* Exercise details:
Could you restate word for word every line of the records below, from the first one to the one holding "is off; the"?

* Record excerpts:
(** X3: with [allocate_port] enabled and valid port numbers in the
    configuration and in the status, the allocation succeeds as soon as one
    port of the range is free. *)
Theorem lookup_succeeds_when_range_has_free_port
    (ep : LocalDaemonServiceEndpoint) (os : OS) (r : Z) :
  allocate_port (endpoint_config ep) = Some true ->
  (forall p, port (endpoint_config ep) = Some p -> valid_port p) ->
  (forall q, status_port (endpoint_status ep) = Some q -> valid_port q) ->
  in_range r -> os_port_free os r = true ->
  exists p, result (_lookup_free_port ep os) = Ok p /\ free os p.
Proof.
  intros Halloc Hcfg Hlast Hr Hfree.
  destruct (lookup_run ep os) as [Hrun _].
  destruct (result (_lookup_free_port ep os)) as [p | e] eqn:E.
  - exists p. split; [reflexivity|].
    exact (proj1 (lookup_ok_sound ep os p _ Hrun)).
  - exfalso.
    destruct (lookup_raise_sound ep os e _ Hrun)
      as [(q & _ & _ & Hpin & _) | [[_ Hall] | [_ [(p & Hp & Hinv) | (q & Hq & Hinv)]]]].
    + rewrite Halloc in Hpin. discriminate Hpin.
    + rewrite (Hall r Hr) in Hfree. discriminate Hfree.
    + apply Hinv, Hcfg, Hp.
    + apply Hinv, Hlast, Hq.
Qed.

Lemma lookup_succeeds_when_range_has_free_port_witness :
  (allocate_port (endpoint_config
                    (sample_endpoint (Some 8080) (Some true) (Some 8001) None))
   = Some true /\
   in_range 9000 /\ os_port_free crowded_host 9000 = true) /\
  exists p,
    result (_lookup_free_port
              (sample_endpoint (Some 8080) (Some true) (Some 8001) None)
              crowded_host) = Ok p /\
    free crowded_host p.
Proof.
  assert (Hr : in_range 9000) by (unfold in_range; cbn; lia).
  split; [split; [reflexivity | split; [exact Hr | reflexivity]]|].
  apply (lookup_succeeds_when_range_has_free_port
           (sample_endpoint (Some 8080) (Some true) (Some 8001) None)
           crowded_host 9000 eq_refl).
  - intros p E. inversion E. unfold valid_port. lia.
  - intros q E. inversion E. unfold valid_port. lia.
  - exact Hr.
  - reflexivity.
Defined.

(** X4: the allocation fails in three ways only.  The error naming a port
    means that this port is the preferred one, is busy and [allocate_port]
    is off; the error about the range means that every port of the range is
    busy; an [OverflowError] means that the configured port or the port of
    the previous run is no port number (outside 0-65535). *)
Theorem lookup_failure_causes (ep : LocalDaemonServiceEndpoint) (os : OS)
    (e : Exception) :
  result (_lookup_free_port ep os) = Raise e ->
  (exists q, preferred (endpoint_config ep) q /\ busy os q /\
             truthy (allocate_port (endpoint_config ep)) = false /\
             e = port_not_available q) \/
  (e = no_free_port /\ forall x, in_range x -> os_port_free os x = false) \/
  (e = OverflowError /\
   ((exists p, port (endpoint_config ep) = Some p /\ ~ valid_port p) \/
    (exists q, status_port (endpoint_status ep) = Some q /\ ~ valid_port q))).
Proof.
  intros E. destruct (lookup_run ep os) as [Hrun _]. rewrite E in Hrun.
  exact (lookup_raise_sound ep os e _ Hrun).
Qed.

Lemma lookup_failure_causes_witness :
  result (_lookup_free_port
            (sample_endpoint (Some 70000) (Some true) None None) idle_host)
  = Raise OverflowError /\
  ((exists q, preferred (endpoint_config
                (sample_endpoint (Some 70000) (Some true) None None)) q /\
              busy idle_host q /\
              truthy (allocate_port
                        (endpoint_config
                           (sample_endpoint (Some 70000) (Some true) None None)))
              = false /\
              OverflowError = port_not_available q) \/
   (OverflowError = no_free_port /\
    forall x, in_range x -> os_port_free idle_host x = false) \/
   (OverflowError = OverflowError /\
    ((exists p, port (endpoint_config
                        (sample_endpoint (Some 70000) (Some true) None None))
                = Some p /\ ~ valid_port p) \/
     (exists q, status_port (endpoint_status
                               (sample_endpoint (Some 70000) (Some true) None None))
                = Some q /\ ~ valid_port q)))).
Proof.
  split; [reflexivity|].
  apply (lookup_failure_causes
           (sample_endpoint (Some 70000) (Some true) None None) idle_host
           OverflowError).
  reflexivity.
Defined.

(** X5: the allocation does nothing but try to bind ports.  The endpoint is
    not changed, the process table and the next pid of the host are as
    before, and every call added to the trace is a bind attempt: no request,
    no file, no process, no signal. *)
Theorem lookup_only_binds (ep : LocalDaemonServiceEndpoint) (os : OS) :
  self_after (_lookup_free_port ep os) = ep /\
  os_procs (os_after (_lookup_free_port ep os)) = os_procs os /\
  os_next_pid (os_after (_lookup_free_port ep os)) = os_next_pid os /\
  exists evs,
    os_trace (os_after (_lookup_free_port ep os)) = evs ++ os_trace os /\
    Forall (fun e => is_bind e = true) evs.
Proof.
  destruct (lookup_run ep os) as [Hrun Hself].
  destruct (binds_frame _ _ (lookup_run_binds _ _ _ _ Hrun))
    as (Hprocs & _ & _ & Hnext & _ & _ & _ & _ & Hevs).
  exact (conj Hself (conj Hprocs (conj Hnext Hevs))).
Qed.

(** ** Preparing the start *)

Lemma free_binds os os' p : BindsOnly os os' -> free os p -> free os' p.
Proof.
  intros Hb [Hvalid Hfree]. destruct (binds_frame _ _ Hb) as (_ & Hpf & _).
  split; [assumption | now rewrite Hpf].
Qed.

Lemma busy_binds os os' p : BindsOnly os os' -> busy os p -> busy os' p.
Proof.
  intros Hb [Hvalid Hbusy]. destruct (binds_frame _ _ Hb) as (_ & Hpf & _).
  split; [assumption | now rewrite Hpf].
Qed.

Lemma may_continue_binds cfg os os' :
  BindsOnly os os' -> may_continue cfg os -> may_continue cfg os'.
Proof.
  intros Hb [Hnone | (p & Hpref & Hbusy & Halloc)].
  - now left.
  - right. exists p. split; [assumption|].
    split; [now apply (busy_binds os) | assumption].
Qed.

Lemma prepare_for_start_outcome ep os :
  exists r os',
    _lookup_free_port (preparing ep) os = (r, preparing ep, os') /\
    LookupRun (preparing ep) os r os' /\
    prepare_for_start ep os
    = match r with
      | Ok p => (Ok tt, started_on p ep, os')
      | Raise e => (Raise e, preparing ep, os')
      end.
Proof.
  destruct (lookup_run (preparing ep) os) as [Hrun Hself].
  rewrite prepare_for_start_run.
  unfold result, self_after, os_after in Hrun, Hself.
  destruct (_lookup_free_port (preparing ep) os) as [[r ep'] os'].
  cbn in Hrun, Hself. subst ep'.
  exists r, os'. split; [reflexivity|]. split; [assumption|].
  now destruct r.
Qed.


(** X7: preparing the start a second time on the host as the first
    preparation left it succeeds again and changes nothing in the endpoint:
    the port chosen first is chosen again. *)
Theorem prepare_for_start_twice (ep : LocalDaemonServiceEndpoint) (os : OS) :
  result (prepare_for_start ep os) = Ok tt ->
  result (prepare_for_start (self_after (prepare_for_start ep os))
            (os_after (prepare_for_start ep os))) = Ok tt /\
  self_after (prepare_for_start (self_after (prepare_for_start ep os))
                (os_after (prepare_for_start ep os)))
  = self_after (prepare_for_start ep os).
Proof.
  destruct (prepare_for_start_outcome ep os) as (r & os' & _ & Hrun & E).
  rewrite E. destruct r as [p | e]; [|intros H; discriminate H].
  intros _. cbn [self_after os_after fst snd].
  unfold self_after, os_after. cbn [fst snd].
  pose proof (lookup_run_binds _ _ _ _ Hrun) as Hb.
  destruct (lookup_ok_sound _ _ _ _ Hrun) as [Hfree _].
  assert (Hchoice : PortChoice (started_on p ep) os' p).
  { inversion Hrun as
        [ | p' Hpref Hfree' | | | q Hcont Hlast Hq Hfree'
          | x Hcont Hno Hr Hfree' Hbelow | ]; subst.
    - apply choose_preferred; [exact Hpref | now apply (free_binds os)].
    - apply choose_previous;
        [ now apply (may_continue_binds _ os) | reflexivity | assumption
        | now apply (free_binds os) ].
    - apply choose_previous;
        [ now apply (may_continue_binds _ os) | reflexivity
        | | now apply (free_binds os) ].
      destruct Hr as [Hlo _]. cbn in Hlo. lia. }
  destruct (lookup_choice _ _ _ Hchoice) as [os2 E2].
  rewrite prepare_for_start_run.
  change (preparing (started_on p ep)) with (started_on p ep).
  rewrite E2. split; reflexivity.
Qed.

Lemma prepare_for_start_twice_witness :
  result (prepare_for_start
            (sample_endpoint (Some 8080) (Some true) None None) crowded_host)
  = Ok tt /\
  result (prepare_for_start
            (self_after (prepare_for_start
                           (sample_endpoint (Some 8080) (Some true) None None)
                           crowded_host))
            (os_after (prepare_for_start
                         (sample_endpoint (Some 8080) (Some true) None None)
                         crowded_host))) = Ok tt /\
  self_after (prepare_for_start
                (self_after (prepare_for_start
                               (sample_endpoint (Some 8080) (Some true) None None)
                               crowded_host))
                (os_after (prepare_for_start
                             (sample_endpoint (Some 8080) (Some true) None None)
                             crowded_host)))
  = self_after (prepare_for_start
                  (sample_endpoint (Some 8080) (Some true) None None)
                  crowded_host).
Proof.
  split; [reflexivity|].
  apply (prepare_for_start_twice
           (sample_endpoint (Some 8080) (Some true) None None) crowded_host).
  reflexivity.
Defined.

(** ** Starting, checking and stopping in a row *)

Lemma prepare_for_start_binds ep os :
  BindsOnly os (os_after (prepare_for_start ep os)).
Proof.
  destruct (prepare_for_start_outcome ep os) as (r & os' & _ & Hrun & E).
  rewrite E. pose proof (lookup_run_binds _ _ _ _ Hrun) as Hb.
  now destruct r.
Qed.

(** A successful [provision] of a service that was not running launched the
    daemon, on a host that saw bind attempts only since [os]. *)
Lemma provision_ok_launched to_json svc os :
  alive os svc = false ->
  result (provision to_json svc os) = Ok tt ->
  exists svc' os',
    BindsOnly os os' /\
    service_status svc' = service_status svc /\
    provision to_json svc os = launched to_json svc' os'.
Proof.
  intros Hdead. unfold provision. rewrite start_daemon_run.
  destruct (pid_overflows os svc); [intros H; discriminate H|].
  rewrite Hdead.
  destruct (service_endpoint svc) as [ep|].
  - pose proof (prepare_for_start_binds ep os) as Hb.
    destruct (prepare_for_start ep os) as [[[[] | e] ep'] os'];
      [|intros H; discriminate H].
    intros _. exists (assign_endpoint ep' svc), os'. now repeat split.
  - intros _. exists svc, os. split; [apply binds_none | now split].
Qed.

Lemma provision_raise_prepare to_json svc os e :
  result (provision to_json svc os) = Raise e ->
  (pid_overflows os svc = true /\ e = OverflowError /\
   provision to_json svc os = (Raise OverflowError, svc, os)) \/
  (exists ep,
     service_endpoint svc = Some ep /\
     provision to_json svc os
     = (Raise e, assign_endpoint (self_after (prepare_for_start ep os)) svc,
        os_after (prepare_for_start ep os)) /\
     result (prepare_for_start ep os) = Raise e).
Proof.
  unfold provision. rewrite start_daemon_run.
  destruct (pid_overflows os svc).
  - intros H. inversion H. left. split; [reflexivity|]. split; reflexivity.
  - destruct (alive os svc); [intros H; discriminate H|].
    destruct (service_endpoint svc) as [ep|]; [|intros H; discriminate H].
    destruct (prepare_for_start ep os) as [[[[] | e'] ep'] os'] eqn:Eprep;
      [intros H; discriminate H|].
    intros H. inversion H. subst e'. right. exists ep.
    split; [reflexivity|]. rewrite Eprep. split; reflexivity.
Qed.

Lemma launched_pid_alive to_json svc os os0 :
  BindsOnly os0 os -> 0 < os_next_pid os0 ->
  pid (service_status (self_after (launched to_json svc os)))
  = Some (os_next_pid os0) /\
  os_procs (os_after (launched to_json svc os)) !! os_next_pid os0
  = Some (os_next_pid os0) /\
  alive (os_after (launched to_json svc os)) (self_after (launched to_json svc os))
  = true.
Proof.
  intros Hb Hpos.
  destruct (binds_frame _ _ Hb) as (_ & _ & _ & Hnext & _).
  assert (Hpid : pid (service_status (self_after (launched to_json svc os)))
                 = Some (os_next_pid os0)) by (now rewrite <- Hnext).
  assert (Hproc : os_procs (os_after (launched to_json svc os)) !! os_next_pid os0
                  = Some (os_next_pid os0)).
  { rewrite <- Hnext. unfold launched, os_after, spawn. cbn.
    apply lookup_insert_eq. }
  split; [exact Hpid|]. split; [exact Hproc|].
  exact (pid_alive _ _ _ _ Hpid Hpos Hproc).
Qed.

(** X8: after a [provision] that succeeded on a service that was not
    running, [check_status] reports (ACTIVE, None) and changes nothing. *)
Theorem provision_then_check_status (to_json : LocalDaemonService -> string)
    (svc : LocalDaemonService) (os : OS) :
  alive os svc = false -> 0 < os_next_pid os ->
  result (provision to_json svc os) = Ok tt ->
  check_status (self_after (provision to_json svc os))
    (os_after (provision to_json svc os))
  = (Ok (ACTIVE, None), self_after (provision to_json svc os),
     os_after (provision to_json svc os)).
Proof.
  intros Hdead Hpos Hok.
  destruct (provision_ok_launched to_json svc os Hdead Hok)
    as (svc' & os' & Hb & _ & E).
  rewrite E.
  destruct (launched_pid_alive to_json svc' os' os Hb Hpos) as (_ & _ & Halive).
  now rewrite check_status_run, (alive_fits _ _ Halive), Halive.
Qed.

* Exercise solution:
(** X3: with [allocate_port] enabled and valid port numbers in the
    configuration and in the status, the allocation succeeds as soon as one
    port of the range is free. *)
Theorem lookup_succeeds_when_range_has_free_port
    (ep : LocalDaemonServiceEndpoint) (os : OS) (r : Z) :
  allocate_port (endpoint_config ep) = Some true ->
  (forall p, port (endpoint_config ep) = Some p -> valid_port p) ->
  (forall q, status_port (endpoint_status ep) = Some q -> valid_port q) ->
  in_range r -> os_port_free os r = true ->
  exists p, result (_lookup_free_port ep os) = Ok p /\ free os p.
Proof.
  intros Halloc Hcfg Hlast Hr Hfree.
  destruct (lookup_run ep os) as [Hrun _].
  destruct (result (_lookup_free_port ep os)) as [p | e] eqn:E.
  - exists p. split; [reflexivity|].
    exact (proj1 (lookup_ok_sound ep os p _ Hrun)).
  - exfalso.
    destruct (lookup_raise_sound ep os e _ Hrun)
      as [(q & _ & _ & Hpin & _) | [[_ Hall] | [_ [(p & Hp & Hinv) | (q & Hq & Hinv)]]]].
    + rewrite Halloc in Hpin. discriminate Hpin.
    + rewrite (Hall r Hr) in Hfree. discriminate Hfree.
    + apply Hinv, Hcfg, Hp.
    + apply Hinv, Hlast, Hq.
Qed.

Lemma lookup_succeeds_when_range_has_free_port_witness :
  (allocate_port (endpoint_config
                    (sample_endpoint (Some 8080) (Some true) (Some 8001) None))
   = Some true /\
   in_range 9000 /\ os_port_free crowded_host 9000 = true) /\
  exists p,
    result (_lookup_free_port
              (sample_endpoint (Some 8080) (Some true) (Some 8001) None)
              crowded_host) = Ok p /\
    free crowded_host p.
Proof.
  assert (Hr : in_range 9000) by (unfold in_range; cbn; lia).
  split; [split; [reflexivity | split; [exact Hr | reflexivity]]|].
  apply (lookup_succeeds_when_range_has_free_port
           (sample_endpoint (Some 8080) (Some true) (Some 8001) None)
           crowded_host 9000 eq_refl).
  - intros p E. inversion E. unfold valid_port. lia.
  - intros q E. inversion E. unfold valid_port. lia.
  - exact Hr.
  - reflexivity.
Defined.

(** X4: the allocation fails in three ways only.  The error naming a port
    means that this port is the preferred one, is busy and [allocate_port]
    is off; the error about the range means that every port of the range is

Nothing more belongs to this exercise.